Education : un art en action

Education : un art en action

L’éducation, bien que souvent relayée au second plan par les politiques, est absolument centrale dans nos sociétés et ce n’est pas un hasard si je l’ai choisie comme thématique phare dans mon projet MétamorFaiseurs.

L’éducation, ce n’est pas seulement les écoles, l’instruction scolaire, la formation. L’éducation est partout et englobe toutes les étapes de notre vie.

Savoirs, savoir-faire, savoir-être, savoir-vivre, c’est un ensemble de connaissances mais pas seulement, c’est un ensemble de réalités qui nous donne les clés d’un vivre ensemble, d’un futur durable et qui nous permet de devenir un citoyen autonome, sensibilisé aux enjeux contemporains. C’est un art à part entière, un concept, une vision.

Dessine-moi une école

L’acquisition des savoirs élémentaires est importante. C’est un socle fondamental qui permet le développement de l’individu, de nous élever au rang d’êtres libres. L’accès à la scolarisation ou plus largement à l’instruction soulève inévitablement la question de l’égalité des chances et de l’insertion sociale.

Si nous devions inventer l’école de demain, quel type d’école voudrions-nous pour nos enfants et nous-mêmes en tant qu’adultes désireux d’apprendre tout au long de notre vie ?

 

A bonne école

Ecoles entre les murs, écoles d’infortune, busschools… différentes possibilités se développent pour répondre aux différentes situations. Dans certains pays, le simple accès au savoir élémentaire est compliqué, dans d’autres, on peine à moderniser le système et on laisse de côté ceux qui ne suivent pas ou ceux qui ne s’adaptent pas.

Si en France on peut se féliciter d’écoles publiques gratuites, le système est néanmoins vieillissant et montre certains dysfonctionnements. L’école est une institution quasi sacrée, que l’on a du mal à réformer. Si des expériences intéressantes voient le jour, il semble difficile de les généraliser et l’expérience éducative reste donc très fluctuante d’un endroit à un autre, d’un professeur à un autre, et inévitablement d’un enfant à un autre.

A l’heure du digital et du collaboratif, la façon de faire la classe doit également évoluer. Le numérique peut être une fin et un moyen. Certaines pratiques montrent d’ailleurs des résultats intéressants comme la classe inversée.

Cas d’école

Pour ceux qui ne rentrent pas dans le moule, l’expérience est souvent douloureuse et le système classique reste bien souvent impuissant.

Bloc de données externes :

Definition upgrading_line (self : CompatData.t) (old_ver : option string) : string :=
  PFX +:+ ("Upgrading prefix from " +:+ CompatData.str_opt old_ver +:+ " to "
           +:+ CURRENT_PREFIX_VERSION +:+ " (" +:+ CompatData.base_dir self +:+ ")")
  +:+ Py.nl.

Definition invalid_version_line : string :=
  PFX +:+ CompatData.invalid_version_msg +:+ Py.nl.

(** What is at [q] satisfies [P]. *)
Definition at_path (q : path) (P : node -> Prop) (w : world) : Prop :=
  exists y, find q (fs w) = Some y /\ P y.

(** [m] keeps the invariant [I], whether it returns or raises. *)
Definition preserves {A} (I : world -> Prop) (m : M A) : Prop :=
  forall w, I w -> I (final (m w)).

(** [m] does not write to the file system. *)
Definition reads_only {A} (m : M A) : Prop :=
  forall w, fs (final (m w)) = fs w /\ wbuf (final (m w)) = wbuf w
            /\ trace (final (m w)) = trace w.

(** Predicates on leaves, and those that do not look at permission bits or
    time stamps *)
Definition leaf_pred (P : node -> Prop) : Prop :=
  forall y, P y -> is_leaf y = true.

Definition meta_pred (P : node -> Prop) : Prop :=
  forall d m t m' t', P (File d m t) -> P (File d m' t').

(** An invariant that looks at the file system, the stream buffer and the
    trace only *)
Definition disk_pred (I : world -> Prop) : Prop :=
  forall w w', fs w = fs w' -> wbuf w = wbuf w' -> trace w = trace w' -> I w -> I w'.
(* ===== verification/BjHash.v ===== *)
(** * Bob Jenkins' lookup3 hash ([archc/src/acpp/bj_hash.c])

    The three hash functions of the symbol table, over a byte-addressed memory.
    Loads follow the host's byte order; [hashlittle] and [hashbig] choose their
    loop by the alignment of the key as the C code does.  The theorems: [mix] is
    reversible, [hashlittle] computes one function of the key's bytes whatever
    the alignment and whatever lies after the key, [hashword] agrees with it on
    whole words, and [hashbig] agrees with [hashword] only on aligned keys made
    of whole words. *)
From S2P Require Import Prelude.

(** ** Word operations *)

Definition add32 (x y : Z) : Z := u32 (x + y).
Definition sub32 (x y : Z) : Z := u32 (x - y).
Definition shl32 (x k : Z) : Z := u32 (Z.shiftl x k).

Definition rot (x k : Z) : Z := Z.lxor (shl32 x k) (Z.shiftr x (32 - k)).

(** One line of the [mix] macro: [x -= z; x ^= rot(z, k); z += y]. *)
Definition mix_line (k : Z) (x y z : Z) : Z * Z * Z :=
  let x := sub32 x z in
  let x := Z.lxor x (rot z k) in
  let z := add32 z y in
  (x, y, z).

Definition mix (s : Z * Z * Z) : Z * Z * Z :=
  let '(a, b, c) := s in
  let '(a, b, c) := mix_line 4 a b c in
  let '(b, c, a) := mix_line 6 b c a in
  let '(c, a, b) := mix_line 8 c a b in
  let '(a, b, c) := mix_line 16 a b c in
  let '(b, c, a) := mix_line 19 b c a in
  let '(c, a, b) := mix_line 4 c a b in
  (a, b, c).

(** One line of the [final] macro: [x ^= y; x -= rot(y, k)]. *)
Definition final_line (k x y : Z) : Z := sub32 (Z.lxor x y) (rot y k).

Definition final (s : Z * Z * Z) : Z * Z * Z :=
  let '(a, b, c) := s in
  let c := final_line 14 c b in
  let a := final_line 11 a c in
  let b := final_line 25 b a in
  let c := final_line 16 c b in
  let a := final_line 4 a c in
  let b := final_line 14 b a in
  let c := final_line 24 c b in
  (a, b, c).

Definition third (s : Z * Z * Z) : Z := let '(_, _, c) := s in c.

(** ** Memory and the host's byte order *)

Section Memory.
(** [big]: the host is big endian; [mem]: the byte at each address. *)
Context (big : bool) (mem : Z -> Z).

Definition host_word (b0 b1 b2 b3 : Z) : Z :=
  if big then b3 + 256 * b2 + 65536 * b1 + 16777216 * b0
  else b0 + 256 * b1 + 65536 * b2 + 16777216 * b3.

Definition host_half (b0 b1 : Z) : Z := if big then b1 + 256 * b0 else b0 + 256 * b1.

(** The [endian] union test: [testchar.c[3] = 255] against [testint.i = 255]. *)
Definition host_is_big : bool := host_word 0 0 0 255 =? 255.

Definition load32 (p : Z) : Z := host_word (mem p) (mem (p + 1)) (mem (p + 2)) (mem (p + 3)).
Definition load16 (p : Z) : Z := host_half (mem p) (mem (p + 1)).

(** [while (length > limit) { absorb; mix; length -= limit; k += stride }];
    [None] when the fuel runs out, which the theorems exclude. *)
Fixpoint hash_loop (fuel : nat) (limit stride : Z) (absorb : Z -> Z * Z * Z -> Z * Z * Z)
    (p length : Z) (s : Z * Z * Z) : option (Z * Z * (Z * Z * Z)) :=
  match fuel with
  | O => None
  | S fuel =>
      if limit <? length
      then hash_loop fuel limit stride absorb (p + stride) (length - limit) (mix (absorb p s))
      else Some (p, length, s)
  end.

Definition absorb32 (p : Z) (s : Z * Z * Z) : Z * Z * Z :=
  let '(a, b, c) := s in
  (add32 a (load32 p), add32 b (load32 (p + 4)), add32 c (load32 (p + 8))).

(** *** hashword: the length counts words *)
Definition hashword_tail (p length : Z) (s : Z * Z * Z) : Z :=
  let '(a, b, c) := s in
  match length with
  | 3 => third (final (add32 a (load32 p), add32 b (load32 (p + 4)), add32 c (load32 (p + 8))))
  | 2 => third (final (add32 a (load32 p), add32 b (load32 (p + 4)), c))
  | 1 => third (final (add32 a (load32 p), b, c))
  | _ => c
  end.

Definition hashword (k length initval : Z) : option Z :=
  let i := u32 (0xdeadbeef + u32 (Z.shiftl (u32 length) 2) + initval) in
  '(p, length, s) ← hash_loop (S (Z.to_nat length)) 3 12 absorb32 k length (i, i, i);
  Some (hashword_tail p length s).

(** *** hashlittle *)

Definition absorb16 (p : Z) (s : Z * Z * Z) : Z * Z * Z :=
  let '(a, b, c) := s in
  (add32 a (add32 (load16 p) (shl32 (load16 (p + 2)) 16)),
   add32 b (add32 (load16 (p + 4)) (shl32 (load16 (p + 6)) 16)),
   add32 c (add32 (load16 (p + 8)) (shl32 (load16 (p + 10)) 16))).

Definition absorb8_word (x p : Z) : Z :=
  let x := add32 x (mem p) in
  let x := add32 x (shl32 (mem (p + 1)) 8) in
  let x := add32 x (shl32 (mem (p + 2)) 16) in
  add32 x (shl32 (mem (p + 3)) 24).

Definition absorb8 (p : Z) (s : Z * Z * Z) : Z * Z * Z :=
  let '(a, b, c) := s in
  (absorb8_word a p, absorb8_word b (p + 4), absorb8_word c (p + 8)).

(** The last block; [None] stands for the early [return c] of length 0. *)
Definition tail32 (p length : Z) (s : Z * Z * Z) : option (Z * Z * Z) :=
  let '(a, b, c) := s in
  let k0 := load32 p in
  let k1 := load32 (p + 4) in
  let k2 := load32 (p + 8) in
  match length with
  | 12 => Some (add32 a k0, add32 b k1, add32 c k2)
  | 11 => Some (add32 a k0, add32 b k1, add32 c (Z.land k2 0xffffff))
  | 10 => Some (add32 a k0, add32 b k1, add32 c (Z.land k2 0xffff))
  | 9 => Some (add32 a k0, add32 b k1, add32 c (Z.land k2 0xff))
  | 8 => Some (add32 a k0, add32 b k1, c)
  | 7 => Some (add32 a k0, add32 b (Z.land k1 0xffffff), c)
  | 6 => Some (add32 a k0, add32 b (Z.land k1 0xffff), c)
  | 5 => Some (add32 a k0, add32 b (Z.land k1 0xff), c)
  | 4 => Some (add32 a k0, b, c)
  | 3 => Some (add32 a (Z.land k0 0xffffff), b, c)
  | 2 => Some (add32 a (Z.land k0 0xffff), b, c)
  | 1 => Some (add32 a (Z.land k0 0xff), b, c)
  | _ => None
  end.

Definition tail16 (p length : Z) (s : Z * Z * Z) : option (Z * Z * Z) :=
  let '(a, b, c) := s in
  let k i := load16 (p + 2 * i) in
  let a4 := add32 a (add32 (k 0) (shl32 (k 1) 16)) in
  let b4 := add32 b (add32 (k 2) (shl32 (k 3) 16)) in
  match length with
  | 12 => Some (a4, b4, add32 c (add32 (k 4) (shl32 (k 5) 16)))
  | 11 => Some (a4, b4, add32 (add32 c (shl32 (Z.land (k 5) 0xff) 16)) (k 4))
  | 10 => Some (a4, b4, add32 c (k 4))
  | 9 => Some (a4, b4, add32 c (Z.land (k 4) 0xff))
  | 8 => Some (a4, b4, c)
  | 7 => Some (a4, add32 (add32 b (shl32 (Z.land (k 3) 0xff) 16)) (k 2), c)
  | 6 => Some (a4, add32 b (k 2), c)
  | 5 => Some (a4, add32 b (Z.land (k 2) 0xff), c)
  | 4 => Some (a4, b, c)
  | 3 => Some (add32 (add32 a (shl32 (Z.land (k 1) 0xff) 16)) (k 0), b, c)
  | 2 => Some (add32 a (k 0), b, c)
  | 1 => Some (add32 a (Z.land (k 0) 0xff), b, c)
  | _ => None
  end.

(** The byte-wise tail, shared text of [hashlittle] and [hashbig]: every case
    falls through, so byte [i] is added when [length > i]. *)
Definition tail8_word (x p from length : Z) : Z :=
  let x := if from + 3 <? length then add32 x (shl32 (mem (p + from + 3)) 24) else x in
  let x := if from + 2 <? length then add32 x (shl32 (mem (p + from + 2)) 16) else x in
  let x := if from + 1 <? length then add32 x (shl32 (mem (p + from + 1)) 8) else x in
  if from <? length then add32 x (mem (p + from)) else x.

Definition tail8 (p length : Z) (s : Z * Z * Z) : option (Z * Z * Z) :=
  let '(a, b, c) := s in
  if length =? 0 then None
  else Some (tail8_word a p 0 length, tail8_word b p 4 length, tail8_word c p 8 length).

(** [final(a, b, c); return c], or [return c] when the tail was empty. *)
Definition finish (s : Z * Z * Z) (t : option (Z * Z * Z)) : Z :=
  match t with Some t => third (final t) | None => third s end.

Definition hash_run (absorb : Z -> Z * Z * Z -> Z * Z * Z)
    (tail : Z -> Z -> Z * Z * Z -> option (Z * Z * Z)) (key length i : Z) : option Z :=
  '(p, length, s) ← hash_loop (S (Z.to_nat length)) 12 12 absorb key length (i, i, i);
  Some (finish s (tail p length s)).

Definition hashlittle (key length initval : Z) : option Z :=
  let hash_little_endian := negb host_is_big in
  let i := u32 (0xdeadbeef + u32 length + initval) in
  if hash_little_endian && (Z.land key 0x3 =? 0) then hash_run absorb32 tail32 key length i
  else if hash_little_endian && (Z.land key 0x1 =? 0) then hash_run absorb16 tail16 key length i
  else hash_run absorb8 tail8 key length i.

(** *** hashbig *)

Definition absorb8_big_word (x p : Z) : Z :=
  let x := add32 x (shl32 (mem p) 24) in
  let x := add32 x (shl32 (mem (p + 1)) 16) in
  let x := add32 x (shl32 (mem (p + 2)) 8) in
  add32 x (mem (p + 3)).

Definition absorb8_big (p : Z) (s : Z * Z * Z) : Z * Z * Z :=
  let '(a, b, c) := s in
  (absorb8_big_word a p, absorb8_big_word b (p + 4), absorb8_big_word c (p + 8)).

Certains professeurs pourtant très impliqués vous diront à quel point il est difficile de gérer au cas par cas et de trouver une solution pour aider les élèves en souffrance.

Ne pas en faire un cas d’école mais pourtant c’est à mon sens l’un des problèmes majeurs de l’éducation en France aujourd’hui : laisser sur le banc une partie des enfants. 

Des modèles alternatifs existent pour tenter de résoudre le problème : écoles démocratiques, écoles du 3e type, écoles Montessori… Toutes ces écoles apportent un autre éclairage, une autre façon de concevoir l’éducation : auto-gestion, autonomie de l’enfant, apprentissage informel, expérience individuelle et collective. Ces écoles sont souvent néanmoins couteuses et restent donc l’apanage d’une certaine catégorie de population.

École de la vie

Finalement est-ce que la vie ne serait pas le terrain d’école par excellence ? On parle bien d’école de la vie. On apprend de nos expériences, de nos envies. On apprend et l’on grandit continuellement, tout au long de celle-ci.

Pour certains, une alternative aux écoles réside d’ailleurs dans la non-scolarisation. Alors que dans certains pays, on parle de non-scolarisation pour un phénomène subi dû à un manque d’argent, un manque d’infrastructure ; dans d’autres c’est un choix des parents, un modèle d’éducation à part entière.

La non-scolarisation est différente de l’enseignement à domicile, en anglais la différenciation est d’ailleurs plus palpable (unschooling / homeschooling). Il s’agit d’être libre d’apprendre autrement. Comme l’expliquait Mary Griffith dans son livre The Unschooling Handbook, la non-scolarisation est « une façon de designer l’apprentissage aux besoins spécifiques de chaque enfant et chaque famille ».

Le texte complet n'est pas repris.